So we had dinner together in Oxford – Sophie, who used to work with Rambert, and Dora, who loves her dance (this being her introduction at eleven, nearly twelve, to the professional contemporary variety) and me – and I left them at the theatre and caught the train back to a quiet, dark home in King’s Sutton.

Rooster. That was the headline name of Rambert’s show. It’s a series of eight classic Stones songs, opening with the great blues from 1964, “Little Red Rooster”, all wailing slide guitar and harmonica, choreographed in 1991 by Rambert’s artistic director at that time, Christopher Bruce, and a popular favourite for the company ever since.

Sad to miss it in the flesh, I played it on YouTube when I got home. Such an elegant transformation of the song. Here it is: https://www.youtube.com/watch?v=0bTW8tPL6qY

Then I played the Stones version of the same song with the sublime guitar-playing of an unannounced Eric Clapton. Simply amazing music-making: https://www.youtube.com/watch?v=Blfy4XV1kRQ

Sorry you’re missing them in Australia and New Zealand.

Monday, 17 March 2014

Musical multi-tasking


I very much appreciate musicians (and managers) who as it were have more than one string to their bow. One of my favourites from the past is the singer, pianist, conductor, composer and teacher, Sir George Henschel. (It’s how managers are grown in Japan.)

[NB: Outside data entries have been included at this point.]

(** * teensy-midi-clock: a shallow embedding of the sketch and its properties

    The sketch [teensy-midi-clock.ino] turns a tempo received over USB MIDI
    into a stream of MIDI clock pulses (24 per quarter note), hands timing
    over to the host on Start/Stop, and blinks the built-in LED on every beat.

    The development follows the sketch top to bottom: single-precision
    arithmetic and the fixed-width integers, the [#define]s, the static
    variables gathered in one record, the collaborators the sketch calls
    (interval timer, LED pin, USB MIDI), then every function of the sketch
    under its own name, and last the properties. *)

From Stdlib Require Import ZArith List Bool Lia.
From Stdlib Require Import Floats.SpecFloat.
Import ListNotations.
Open Scope Z_scope.

(* ================================================================== *)
(** * Single-precision arithmetic *)
(* ================================================================== *)

(** Every floating-point literal of the sketch carries the [f] suffix and
    every operand is a [float], so the expression of
    [UpdateIntervalFromBPM] is evaluated in IEEE-754 binary32, one
    round-to-nearest-even after each operation.  [SpecFloat] gives that
    arithmetic for any precision; binary32 has a 24-bit significand and
    exponent bound 128. *)
Module Float32.

Definition float := spec_float.

Definition prec : Z := 24.
Definition emax : Z := 128.

Definition mul : float -> float -> float := SFmul prec emax.
Definition div : float -> float -> float := SFdiv prec emax.
Definition add : float -> float -> float := SFadd prec emax.

(** An integer literal or an integer converted by [static_cast<float>];
    rounded when it does not fit (never the case for the values of the
    sketch, all below 2^24). *)
Definition of_Z (n : Z) : float := binary_normalize prec emax n 0 false.

(** Integer part of a finite float, rounding toward zero. *)
Definition trunc_finite (s : bool) (m : positive) (e : Z) : Z :=
  let mag := match e with
             | Z0 => Zpos m
             | Zpos _ => Z.shiftl (Zpos m) e
             | Zneg p => Z.shiftr (Zpos m) (Zpos p)
             end in
  if s then - mag else mag.

(** [static_cast<uint32_t>(x)]: the fractional part is discarded.  C++
    leaves the conversion undefined when the truncated value is not
    representable; the ARM run-time helper saturates there, and that is
    what is written for those cases. *)
Definition to_uint32 (x : float) : Z :=
  match x with
  | S754_zero _ => 0
  | S754_nan => 0
  | S754_infinity s => if s then 0 else 2 ^ 32 - 1
  | S754_finite s m e => Z.max 0 (Z.min (2 ^ 32 - 1) (trunc_finite s m e))
  end.

(** The conversion is in its defined range: finite (or zero) with the
    truncated value in [0, 2^32). *)
Definition uint32_defined (x : float) : bool :=
  match x with
  | S754_zero _ => true
  | S754_finite s m e =>
      (0 <=? trunc_finite s m e) && (trunc_finite s m e <? 2 ^ 32)
  | _ => false
  end.

End Float32.

(** Fixed-width unsigned storage: what assigning to a [uint8_t] or a
    [uint16_t] keeps of a value. *)
Definition to_uint8 (n : Z) : Z := n mod 256.
Definition to_uint16 (n : Z) : Z := n mod 65536.

(* ================================================================== *)
(** * Defines and constants *)
(* ================================================================== *)

Definition MIDI_CLOCK_PPN : Z := 24.
Definition MIN_PER_SEC : Float32.float :=
  Float32.div (Float32.of_Z 1) (Float32.of_Z 60).
Definition SEC_PER_US : Float32.float :=
  Float32.div (Float32.of_Z 1) (Float32.of_Z 1000000).
Definition BPM_OFFSET : Float32.float := Float32.of_Z 40.
Definition SPP_BEATS_PER_QUARTER : Z := 4.
Definition SPP_BEATS_PER_MEASURE : Z := 16.
Definition SPP_PULSES_PER_BEAT : Z := MIDI_CLOCK_PPN / SPP_BEATS_PER_QUARTER.
Definition LED_BEAT_DIV_RATIO : Z := 2.

(** [//#define SPP_SYNC // not working yet]: the option is off in the
    sketch as it stands.  Functions whose body depends on it take the
    option as their first argument. *)
Definition SPP_SYNC : bool := false.

Definition CC_Tempo : Z := 3.
Definition PC_Tempo : Z := 15.

(** Modelled from the spec: the real-time codes [usbMIDI.Clock],
    [usbMIDI.Start], [usbMIDI.Continue] and [usbMIDI.Stop] are enumerators
    of the USB MIDI library, which is not part of the sketch; they are the
    MIDI real-time status bytes the spec's Start, Stop and Clock messages
    travel as. *)
Definition usbMIDI_Clock : Z := 248.
Definition usbMIDI_Start : Z := 250.
Definition usbMIDI_Continue : Z := 251.
Definition usbMIDI_Stop : Z := 252.
Definition usbMIDI_ActiveSensing : Z := 254.

(* ================================================================== *)
(** * Tempo mapper *)
(* ================================================================== *)

(** The operand of the conversion in [UpdateIntervalFromBPM]:
    [1.0f / (static_cast<float>(MIDI_CLOCK_PPN) * BPM * MIN_PER_SEC * SEC_PER_US)].
    The product associates to the left, as C++ parses it. *)
Definition pulse_period (BPM : Float32.float) : Float32.float :=
  Float32.div (Float32.of_Z 1)
    (Float32.mul
       (Float32.mul
          (Float32.mul (Float32.of_Z MIDI_CLOCK_PPN) BPM)
          MIN_PER_SEC)
       SEC_PER_US).

(** [uint32_t UpdateIntervalFromBPM(float BPM)]. *)
Definition UpdateIntervalFromBPM (BPM : Float32.float) : Z :=
  Float32.to_uint32 (pulse_period BPM).

(** The argument both handlers pass:
    [static_cast<float>(value) + BPM_OFFSET]. *)
Definition BPM_of_value (value : Z) : Float32.float :=
  Float32.add (Float32.of_Z value) BPM_OFFSET.

(** The local [clockIntervalUs] of both handlers. *)
Definition clockIntervalUs (value : Z) : Z :=
  UpdateIntervalFromBPM (BPM_of_value value).

(** The pulse period in exact integer arithmetic, truncated:
    60,000,000 / (BPM * 24) with BPM = v + 40. *)
Definition exact_interval (v : Z) : Z := 60000000 / ((v + 40) * 24).

(** The integers [lo, lo + n). *)
Definition Zrange (lo : Z) (n : nat) : list Z :=
  map (fun k => lo + Z.of_nat k) (seq 0 n).

(* ================================================================== *)
(** * Static variables and collaborators *)
(* ================================================================== *)

(** Modelled from the spec: the hardware timer service [IntervalTimer]
    belongs to the board's core library.  Its interface is
    [begin(callback, intervalMicroseconds)], [update(intervalMicroseconds)]
    and [end()]; what the sketch can observe of it is whether the periodic
    interrupt is scheduled and at which period. *)
Record IntervalTimer := mkTimer {
  running : bool;
  period : Z
}.

(** What the sketch hands to the USB MIDI transport. *)
Inductive TxEvent :=
| sendRealTime (code : Z)
| send_now.

(** What [usbMIDI.read()] can take from the transport.  [setup] registers
    a handler for control change, real-time, program change and, under
    [SPP_SYNC], song position; every other message has none. *)
Inductive Message :=
| ControlChange (channel control value : Z)
| ProgramChange (channel value : Z)
| RealTime (realtimebyte : Z)
| SongPosition (beats : Z)
| Unhandled.

(** The static variables of the sketch, the level of the LED pin and the
    two directions of the USB MIDI transport. *)
Record State := mkState {
  midiClockTimer : IntervalTimer;
  pulsePending : bool;
  extClockPending : bool;
  pulseCounter : Z;
  SPP : Z;
  timerEn : bool;
  LED_BUILTIN : bool;
  usbTx : list TxEvent;
  usbRx : list Message
}.

(** The initial values of the static variables; the pin is low and the
    transport idle. *)
Definition initial : State :=
  {| midiClockTimer := mkTimer false 0;
     pulsePending := false;
     extClockPending := false;
     pulseCounter := 0;
     SPP := 0;
     timerEn := false;
     LED_BUILTIN := false;
     usbTx := [];
     usbRx := [] |}.

(** Statements are state transformers. *)
Definition Cmd := State -> State.

Definition skip : Cmd := fun s => s.
Definition seq_cmd (c1 c2 : Cmd) : Cmd := fun s => c2 (c1 s).
Definition if_cmd (b : State -> bool) (c1 c2 : Cmd) : Cmd :=
  fun s => if b s then c1 s else c2 s.

Declare Scope cmd_scope.
Delimit Scope cmd_scope with cmd.
Bind Scope cmd_scope with Cmd.
Notation "c1 ;; c2" := (seq_cmd c1 c2)
  (at level 61, right associativity) : cmd_scope.
Notation "'If' b 'Then' c1 'Else' c2" := (if_cmd b c1 c2)
  (at level 60, b at level 9, c1 at level 9, c2 at level 9) : cmd_scope.
Notation "'If' b 'Then' c1" := (if_cmd b c1 skip)
  (at level 60, b at level 9, c1 at level 9) : cmd_scope.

He was born in 1850 at Breslau, then in Germany (now Wrocław in Poland), and in his youth he was a close friend of Brahms. Over a long career, he toured as a concert baritone, accompanied his wife, the American soprano Lillian Bailey at the piano, became chief conductor of the newly-formed Boston Symphony Orchestra and later of the fledgling Scottish Orchestra, wrote much vocal music and, later in his performing life, dispensing with a separate pianist, accompanied himself in concerts and on recordings.

Here he is, singing and playing 'Der Leiermann' (the 'Hurdy-Gurdy Man') from Schubert’s Winterreise song cycle in 1928 at the tender age of 78: http://www.youtube.com/watch?v=URZQkGISVSc 

I love the story told by his daughter, contralto Helen Henschel, of the time when, conducting the Scottish Orchestra in a symphony (she doesn’t say which), the first clarinettist was taken ill: “My father sang the whole of his part, while conducting the symphony, and nobody knew anything about it.”

Above: Henschel by Alma-Tadema, 1879

Friday, 14 March 2014

Implementing 100 ideas a day


I was deputy chairman of a flash, fast-growing international ad agency. Problem was: the chairman had 100 ideas a day and regarded each and every one of them as urgent and important.

So at about five minute intervals, he would walk into my office, tell me excitedly about the latest and ask me to get it implemented… pronto. For whatever reason, he must have thought that this was the deputy chairman’s job. What’s more, I gathered that this was habitual behaviour.   

After six months, I could take it no longer. So I went and had a drink with a brilliant young couple, Brad Stackhouse and Cannon Garber, who were doing some consulting with the agency at the time. What could I do about the situation? I was dying.

They listened carefully and proposed two strategies and a fallback.

Strategy 1: “You need to hire for the chairman an eager PA with an MBA fresh out of Harvard Business School. And move that person into the office next to the chairman (which you are currently occupying).”

Strategy 2: “Move your office to the furthest point in the building – on the furthest floor. Shut your door. And make sure that the chairman knows he has to arrange meetings with you in advance.”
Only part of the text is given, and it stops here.